Introduction
In this course we introduce biosemiotics as a field of research that develops models of life processes focusing on their informational aspects. Peirce’s general concept of semiosis can be used to analyze such processes, and provide a powerful basis for understanding the emergence of meaning in living systems, by contributing to the construction of a theory of biological information. Peirce’s theory of sign action is introduced, and the relation between ‘information processing’ and sign processes is discussed, in fact, a semiotic definition of information is introduced. Three biosemiotic models of informational processes, at the behavioral and molecular levels, are developed, first, a model of genetic information processing in protein synthesis; second, a model of signal transduction in B-cell activation in the immune system; and, finally, a model of symbolic non-human primate communication. We also address some perspectives for the development of applied semiotic research in fields such as Artificial life, cognitive ethology, cognitive robotics, theoretical biology, and education.
Lectures
- Theoretical semiotics ()In this lecture, we introduce theoretical notions one must consider to face the main problems on modeling biological information processes.

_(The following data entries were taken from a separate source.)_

(** * Intent normalisation and multi-layer validation pipeline

    A shallow embedding of [server/app.py] (the CFD orchestrator API):
    template merging, dimension-mode enforcement, normalisation of the
    collector's missing-parameter list, schema validation and the
    [/intent/fill], [/intent/fill_fast] and [/intent/save] routes; and,
    further down, the reading of JSON files with comments, the parsing
    of a generation service's answer and the job identifiers.

    Values are the documents [json.loads] produces.  A Python [dict] is an
    insertion-ordered association list; [str] is a Rocq [string]; [int] is
    [Z]; [float] is a binary64 [float]. *)

From Stdlib Require Import String Ascii List ZArith Lia Bool Floats.
From Stdlib Require Import DecimalString Sorted Permutation OrdersEx RelationClasses.
Import ListNotations.
Local Open Scope string_scope.
Local Open Scope Z_scope.

Set Implicit Arguments.

(* ===================================================================== *)
(** ** JSON documents as Python sees them *)
(* ===================================================================== *)

Module Json.

Unset Elimination Schemes.
Inductive json : Type :=
| JNull                                   (* None *)
| JBool (b : bool)                        (* True / False *)
| JInt (n : Z)                            (* int *)
| JFloat (f : float)                      (* float *)
| JStr (s : string)                       (* str *)
| JArr (items : list json)                (* list *)
| JObj (members : list (string * json)).  (* dict, in insertion order *)
Set Elimination Schemes.

(** A [dict] on its own: the members of a [JObj]. *)
Definition dict := list (string * json).

(** Induction over documents, with the hypothesis available for every
    element of a list and every value of a dict. *)
Section Induction.
Variable P : json -> Prop.
Hypothesis Hnull : P JNull.
Hypothesis Hbool : forall b, P (JBool b).
Hypothesis Hint : forall n, P (JInt n).
Hypothesis Hfloat : forall f, P (JFloat f).
Hypothesis Hstr : forall s, P (JStr s).
Hypothesis Harr : forall l, Forall P l -> P (JArr l).
Hypothesis Hobj : forall d, Forall (fun kv => P (snd kv)) d -> P (JObj d).
(** What the cut to the limit leaves out stands behind what it keeps: the
    sorted collection is the answer followed by the items left out, and no
    item left out has more likes than an item of the answer. *)
Theorem cut_keeps_most_liked (sched : list nat) (w : world U) (r : Request)
    (out : Outcome U) (body : list ResponseItem.t) :
  handlePRTimesPosts U sched w r = Some out ->
  response U out = StatusOK body ->
  exists dropped,
    raw_results U sched w (query_keyword r) = body ++ dropped
    /\ (query_limit r = ""%string -> dropped = [])
    /\ forall x y, In x body -> In y dropped ->
                   ResponseItem.LikeCount x >= ResponseItem.LikeCount y.
Proof.
  intros H Hresp.
  destruct (handlePRTimesPosts_ok U _ _ _ _ _ H Hresp)
    as (limit & fp & w1 & gs & sh & Hkw & Hlimit & Hfetch & Hfan & Hfin & ->).
  cbn [response] in Hresp. injection Hresp as <-.
  rewrite (raw_results_eq U _ _ _ _ _ _ _ Hfetch Hfan), finalize_cases.
  set (sorted := sort_slice byLikeCount (sh_results U sh)).
  assert (Hs : StronglySorted (fun u v => byLikeCount v u = false) sorted).
  { apply Sorted_StronglySorted.
    - intros a b c. unfold byLikeCount. rewrite !Z.gtb_ltb, !Z.ltb_ge. lia.
    - apply sort_slice_sorted, byLikeCount_swo. }
  destruct (parseLimit_ok _ _ Hlimit) as [[Hempty ->] | (Hne & Hatoi & Hpos)].
  - exists []. cbn [Z.gtb Z.compare]. rewrite app_nil_r.
    split; [reflexivity|]. split; [reflexivity|]. intros x y _ [].
  - replace (limit >? 0) with true by (symmetry; apply Z.gtb_lt; lia).
    exists (skipn (Z.to_nat limit) sorted).
    split; [symmetry; apply firstn_skipn|].
    split; [intros E; now destruct Hne|].
    intros x y Hx Hy.
    rewrite <- (firstn_skipn (Z.to_nat limit) sorted) in Hs.
    pose proof (StronglySorted_app_inv _ _ _ Hs x y Hx Hy) as Hxy.
    unfold byLikeCount in Hxy. rewrite Z.gtb_ltb, Z.ltb_ge in Hxy. lia.
Qed.
(** What the branch on the judge's reply does to [project_complete]:
    only a PASS answered with a blank line sets it. *)
Lemma verdict_step_complete (st : LoopState) (r : string) (w : World) :
  project_complete (fst (fst (fst (verdict_step' st r w))))
  = project_complete st
    || match classify cfg r with
       | Pass => blank (input (n_inputs w))
       | _ => false
       end.
Proof.
  unfold verdict_step, classify, blank. destruct st, w.
  destruct (contains (lower (PASS_STR cfg)) (lower r)).
  - run_effects.
    match goal with
    | |- context [truthy (strip (input ?k))] =>
        destruct (truthy (strip (input k))) eqn:Hfb
    end; run_effects.
    + rewrite (truthy_strip _ Hfb). run_effects.
      now rewrite orb_false_r.
    + now rewrite orb_true_r.
  - destruct (contains (lower (FAIL_STR cfg)) (lower r)); run_effects;
      repeat (break_if; run_effects); now rewrite orb_false_r.
Qed.

Lemma iteration_unfold (st : LoopState) (w : World) :
  fst (iteration' st w)
  = fst (fst (fst (verdict_step' (fst (fst (fst (to_judgment' st w))))
                     (snd (fst (fst (to_judgment' st w))))
                     (snd (to_judgment' st w))))).
Proof.
  unfold iteration, bind.
  destruct (to_judgment' st w) as [[[st1 r] skipped] w1].
  cbn [fst snd].
  destruct (verdict_step' st1 r w1) as [[[st2 gpt] ufs] w2].
  cbn [fst snd].
  destruct (iteration_summary st2 gpt ufs skipped w2). reflexivity.
Qed.

Lemma to_judgment_complete (st : LoopState) (w : World) :
  project_complete (fst (fst (fst (to_judgment' st w))))
  = project_complete st.
Proof.
  unfold iteration_to_judgment, bind.
  match goal with
  | |- context [generation_step' ?s w] =>
      pose proof (generation_step_complete s w) as Hg;
      destruct (generation_step' s w) as [[[st1 code] skipped] w1]
  end.
  pose proof (run_step_complete st1 code w1) as Hr.
  destruct (run_step' st1 code w1) as [st2 w2].
  pose proof (judgment_step_complete st2 w2) as Hj.
  destruct (judgment_step' st2 w2) as [[st3 r] w3].
  unfold ret. cbn [fst snd] in *. rewrite Hj, Hr, Hg. reflexivity.
Qed.
Lemma visit_all {St : Type} (cb : St -> T -> Z -> St * bool) (f : St -> T -> St) :
  (forall st x i, cb st x i = (f st x, false)) ->
  forall (l : list T) (i : Z) (st : St), visit cb l i st = fold_left f l st.
Proof.
  intros Hcb. induction l as [|x l IH]; intros i st; [reflexivity|].
  cbn [visit fold_left]. rewrite Hcb. apply IH.
Qed.

(** A walk with [iter] from the cursor of the null key covers the tree. *)
Lemma iter_from_the_start {St : Type} (cb : St -> T -> Z -> St * bool) (n fuel : nat)
    (s : Sequence T K) (st : St) :
  shaped n s -> (Datatypes.length (leaves s) < fuel)%nat ->
  exists c c',
    newCursorAtKey leafKey s None false false = Some c /\
    iter fuel cb c 0 st = Some (c', visit cb (leaves s) 0 st).
Proof.
  intros Hs Hfuel. unfold newCursorAtKey. rewrite (shaped_depth _ _ Hs).
  destruct (@newCursorAtKey_loop_first n n s None false (le_n n) Hs)
    as (c & Hc & Hok & Hrem & Hvalid & Hempty).
  cbn [outside parent] in Hrem. rewrite app_nil_r in Hrem.
  exists c. rewrite <- Hrem.
  destruct (@iter_walks_the_rest _ _ _ St cb fuel c 0 st Hok) as [c' Hc'].
  - destruct (Z.eq_dec (seq_length s) 0) as [E|E].
    + right. rewrite Hrem. apply Hempty. exact E.
    + left. apply Hvalid. pose proof (seq_length_nonneg s). lia.
  - rewrite Hrem. exact Hfuel.
  - exists c'. auto.
Qed.

(** The same, as the methods of the collections call it. *)
Lemma walk_from_the_start {St : Type} (cb : St -> T -> Z -> St * bool) (n fuel : nat)
    (s : Sequence T K) (st : St) :
  shaped n s -> (Datatypes.length (leaves s) < fuel)%nat ->
  match newCursorAtKey leafKey s None false false with
  | None => None
  | Some cursor => option_map snd (iter fuel cb cursor 0 st)
  end = Some (visit cb (leaves s) 0 st).
Proof.
  intros Hs Hfuel.
  destruct (@iter_from_the_start St cb n fuel s st Hs Hfuel) as (c & c' & -> & ->).
  reflexivity.
Qed.

End NullKeyCursor.

Section EndsAndWalks.

Context {K V : Type} {ops : ValueOps K}.

(** [Map._firstOrLast(last)]: [undefined] (here [Some None]) when the
    cursor is not valid. *)
Definition Map_firstOrLast (m : Sequence (MapEntry (K := K) (V := V)) K) (last : bool)
    : option (option (MapEntry (K := K) (V := V))) :=
  match newCursorAtKey mapLeafKey m None false last with
  | None => None
  | Some cursor =>
      if valid cursor then
        match getCurrent cursor with
        | Some entry => Some (Some entry)
        | None => None
        end
      else Some None
  end.

(** [Map.first()] and [Map.last()] *)
Definition Map_first (m : Sequence (MapEntry (K := K) (V := V)) K) := Map_firstOrLast m false.
Definition Map_last (m : Sequence (MapEntry (K := K) (V := V)) K) := Map_firstOrLast m true.

(** [Set._firstOrLast(last)]: [null] (here [Some None]) when the cursor is
    not valid. *)
Definition Set_firstOrLast (s : Sequence K K) (last : bool) : option (option K) :=
  match newCursorAtKey setLeafKey s None false last with
  | None => None
  | Some cursor =>
      if valid cursor then
        match getCurrent cursor with
        | Some v => Some (Some v)
        | None => None
        end
      else Some None
  end.

(** [Set.first()] and [Set.last()] *)
Definition Set_first (s : Sequence K K) := Set_firstOrLast s false.
Definition Set_last (s : Sequence K K) := Set_firstOrLast s true.

(** [Map.forEach(cb)]: the callback of [iter] calls
    [cb(entry[VALUE], entry[KEY])] and returns false.  The effect of [cb] is
    a state it threads; [fuel] bounds the turns of the loop of [iter]. *)
Definition Map_forEach {St : Type} (fuel : nat) (cb : St -> V -> K -> St)
    (m : Sequence (MapEntry (K := K) (V := V)) K) (st : St) : option St :=
  match newCursorAtKey mapLeafKey m None false false with
  | None => None
  | Some cursor =>
      option_map snd
        (iter fuel (fun st entry (_ : Z) => (cb st (snd entry) (fst entry), false))
           cursor 0 st)
  end.

(** [Set.forEach(cb)] *)
Definition Set_forEach {St : Type} (fuel : nat) (cb : St -> K -> St)
    (s : Sequence K K) (st : St) : option St :=
  match newCursorAtKey setLeafKey s None false false with
  | None => None
  | Some cursor =>
      option_map snd (iter fuel (fun st v (_ : Z) => (cb st v, false)) cursor 0 st)
  end.

(** [Set.map(cb)]: [values.push(cb(v))] for every element, then the array
    of the results. *)
Definition Set_map {R : Type} (fuel : nat) (cb : K -> R) (s : Sequence K K)
    : option (list R) :=
  match newCursorAtKey setLeafKey s None false false with
  | None => None
  | Some cursor =>
      option_map snd
        (iter fuel (fun values v (_ : Z) => (values ++ [cb v], false)) cursor 0 [])
  end.

End EndsAndWalks.

Section EndsAndWalksSpec.

Context {K V : Type} {ops : ValueOps K} {laws : ValueLaws K}.

Lemma sorted_app_cross {A : Type} (R : A -> A -> Prop) (a b : list A) :
  StronglySorted R (a ++ b) -> forall x y, In x a -> In y b -> R x y.
Proof.
  induction a as [|z a IH]; intros Hs x y Hx Hy; [destruct Hx|].
  simpl in Hs. apply StronglySorted_inv in Hs. destruct Hs as [Hs Hall].
  destruct Hx as [->|Hx]; [|apply IH; auto].
  rewrite Forall_forall in Hall. apply Hall. apply in_or_app. right. exact Hy.
Qed.

(** The first leaf of an ordered tree has the least key and the last leaf
    the greatest. *)
Lemma ends_are_extremes {T : Type} (leafKey : T -> OrderedKey K) (n : nat)
    (s : Sequence T K) (lo hi e : T) :
  otree_wf leafKey n s ->
  hd_error (leaves s) = Some lo -> hd_error (rev (leaves s)) = Some hi ->
  In e (leaves s) ->
  key_le (leafKey lo) (leafKey e) /\ key_le (leafKey e) (leafKey hi).
Proof.
  intros Hwf Hlo Hhi He.
  pose proof (@otree_leaves_sorted _ _ _ laws leafKey n s Hwf) as Hs. split.
  - destruct (leaves s) as [|x rest]; [discriminate|]. injection Hlo as ->.
    simpl in Hs. apply StronglySorted_inv in Hs. destruct Hs as [_ Hall].
    destruct He as [->|He].
    + unfold key_le. rewrite OrderedKey_compare_refl. lia.
    + rewrite Forall_forall in Hall. apply key_lt_le. apply Hall.
      apply in_map. exact He.
  - assert (Hl : leaves s = rev (rev (leaves s))) by (symmetry; apply rev_involutive).
    destruct (rev (leaves s)) as [|x t]; [discriminate|]. injection Hhi as ->.
    simpl in Hl. rewrite Hl in Hs, He. rewrite map_app in Hs.
    apply in_app_or in He. destruct He as [He|[->|[]]].
    + apply key_lt_le. apply (@sorted_app_cross _ _ _ _ Hs); [apply in_map; exact He | left; reflexivity].
    + unfold key_le. rewrite OrderedKey_compare_refl. lia.
Qed.

(** What [_firstOrLast] returns on a tree without empty chunks. *)
Lemma firstOrLast_ends {T : Type} (leafKey : T -> OrderedKey K) (n : nat)
    (s : Sequence T K) :
  shaped n s ->
  (exists c, newCursorAtKey leafKey s None false false = Some c /\
     (if valid c then match getCurrent c with Some x => Some (Some x) | None => None end
      else Some None) = Some (hd_error (leaves s))) /\
  (exists c, newCursorAtKey leafKey s None false true = Some c /\
     (if valid c then match getCurrent c with Some x => Some (Some x) | None => None end
      else Some None) = Some (hd_error (rev (leaves s)))).
Proof.
  intros Hs. unfold newCursorAtKey. rewrite (shaped_depth _ _ Hs). split.
  - destruct (@newCursorAtKey_loop_first _ _ _ leafKey n n s None false (le_n n) Hs)
      as (c & Hc & Hok & Hrem & Hvalid & Hempty).
    cbn [outside parent] in Hrem. rewrite app_nil_r in Hrem.
    exists c. split; [exact Hc|].
    destruct (Z.eq_dec (seq_length s) 0) as [E|E].
    + destruct (Hempty E) as [-> ->]. reflexivity.
    + pose proof (seq_length_nonneg s).
      assert (Hv : valid c = true) by (apply Hvalid; lia). rewrite Hv.
      destruct (current_of_valid c Hok Hv) as (x & -> & Hx).
      rewrite <- Hrem, Hx. reflexivity.
  - destruct (@newCursorAtKey_loop_last _ _ _ leafKey n n s None false (le_n n) Hs)
      as (c & Hc & Hcase).
    exists c. split; [exact Hc|].
    destruct Hcase as [(-> & _ & x & -> & ->)|(-> & _ & ->)]; reflexivity.
Qed.

Lemma ends_of_a_tree {T : Type} (l : list T) :
  l = [] \/ exists lo hi, hd_error l = Some lo /\ hd_error (rev l) = Some hi /\
                          In lo l /\ In hi l.
Proof.
  destruct l as [|x rest]; [left; reflexivity|]. right.
  destruct (rev (x :: rest)) as [|y t] eqn:E.
  - apply (f_equal (@Datatypes.length T)) in E. rewrite length_rev in E. discriminate.
  - exists x, y. split; [reflexivity|]. split; [reflexivity|]. split; [left; reflexivity|].
    apply in_rev. rewrite E. left. reflexivity.
Qed.

(** X11.  On a well-formed Map without empty chunks, [first()] and [last()]
    are [undefined] when the map is empty; otherwise they are entries of
    the map, [first()] has the least key and [last()] the greatest. *)
Theorem Map_first_and_last_are_the_extremes
    (n : nat) (m : Sequence (MapEntry (K := K) (V := V)) K) :
  shaped n m -> otree_wf mapLeafKey n m ->
  (leaves m = [] /\ Map_first m = Some None /\ Map_last m = Some None) \/
  (exists lo hi : MapEntry (K := K) (V := V),
     Map_first m = Some (Some lo) /\ Map_last m = Some (Some hi) /\
     In lo (leaves m) /\ In hi (leaves m) /\
     forall e, In e (leaves m) ->
       key_le (mapLeafKey lo) (mapLeafKey e) /\ key_le (mapLeafKey e) (mapLeafKey hi)).
Proof.
  intros Hs Hwf.
  destruct (firstOrLast_ends mapLeafKey n m Hs) as [(c1 & Hc1 & H1) (c2 & Hc2 & H2)].
  unfold Map_first, Map_last, Map_firstOrLast. rewrite Hc1, Hc2, H1, H2.
  destruct (ends_of_a_tree (leaves m)) as [E|(lo & hi & Hlo & Hhi & Ilo & Ihi)].
  - left. rewrite E. auto.
  - right. exists lo, hi. rewrite Hlo, Hhi.
    split; [reflexivity|]. split; [reflexivity|]. split; [exact Ilo|]. split; [exact Ihi|].
    intros e He. eapply (@ends_are_extremes _ mapLeafKey); eassumption.
Qed.

(** X12.  On a well-formed Set without empty chunks, [first()] and [last()]
    are [null] when the set is empty; otherwise they are the least and the
    greatest element. *)
Theorem Set_first_and_last_are_the_extremes (n : nat) (s : Sequence K K) :
  shaped n s -> otree_wf setLeafKey n s ->
  (leaves s = [] /\ Set_first s = Some None /\ Set_last s = Some None) \/
  (exists lo hi : K,
     Set_first s = Some (Some lo) /\ Set_last s = Some (Some hi) /\
     In lo (leaves s) /\ In hi (leaves s) /\
     forall e, In e (leaves s) ->
       key_le (setLeafKey lo) (setLeafKey e) /\ key_le (setLeafKey e) (setLeafKey hi)).
Proof.
  intros Hs Hwf.
  destruct (firstOrLast_ends setLeafKey n s Hs) as [(c1 & Hc1 & H1) (c2 & Hc2 & H2)].
  unfold Set_first, Set_last, Set_firstOrLast. rewrite Hc1, Hc2, H1, H2.
  destruct (ends_of_a_tree (leaves s)) as [E|(lo & hi & Hlo & Hhi & Ilo & Ihi)].
  - left. rewrite E. auto.
  - right. exists lo, hi. rewrite Hlo, Hhi.
    split; [reflexivity|]. split; [reflexivity|]. split; [exact Ilo|]. split; [exact Ihi|].
    intros e He. eapply (@ends_are_extremes _ setLeafKey); eassumption.
Qed.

- Multi-level model of emergent semiosis (I) ()In this lecture, we will summarize a systematic analysis of the variety of emergence theories and concepts developed by Stephan (1998,1999). This will lead us to pose fundamental questions that have to be answered (Lecture 3) in order to ascribe a precise meaning to the term “emergence” in the context of an analysis of biological semiosis.
- Multi-level model of emergent semiosis (II) ()In this lecture, we propose that the emergence of semiosis of different kinds can be understood as resulting from fundamental interactions in a triadically-organized hierarchical process. To grasp these interactions, we develop a model grounded on Stanley Salthe’s hierarchical structuralism.
- Semiotic systems ()In this lecture we introduce James Fetzer’s notion of semiotic system and explore biological examples of his conception.
- Biological applications ()In this lecture, we introduce the Peircean notion of information and then applied this model to studies about the genetic information system.
- Semiotic processes in the immune system ()In this lecture, we discuss functional and semiotic models of signaling pathways, focusing particularly on signal transduction in B-cell activation as a case study.
- Non-human primate communication ()In this lecture we approach ‘the meaning of alarm calls in vervet monkeys’ according to our model of biosemiotic processes.
- Perspectives for Applied Semiotics in Artificial Life Research ()In this lecture, a biologically inspired semiotic model is proposed in synthetic biology. In the first part of this lecture we investigate theoretical constraints about the feasibility of simulated semiosis. These constraints, which are basic requirements for the simulation of semiosis, refer to the synthesis of irreducible triadic relations (Sign – Object – Interpretant). We examine the organization of the triad S-O-I, that is, the relative position of its elements and how they relate to each other by determinative relations, and we suggest a meta-algorithm. At the second part we begin with a description of a general approach for conducting experiments with artificial creatures within a synthetic ethological context. Next, we describe how this approach was used to build a computational experiment regarding the emergence of self-organized symbols. Our experiment simulated a community of artificial creatures undergoing complex intra and inter-specific interactions in which meaning evolved over time, from a tabula rasa repertoire of random alarm-calls to a specific set of optimal referential alarm-calls. To design different kinds of creatures as well as innanimate elements of the environment, we applied theoretical constraints from the Peircean philosophy of sign and empirical constraints from neuroethology. Behaviors such as navigation, search, predation, evasion and cooperation were modeled as communication processes evolving within and across artificial brains of different kinds of creatures. Our results suggest that the constraints chosen were both necessary and sufficient to produce symbolic communication.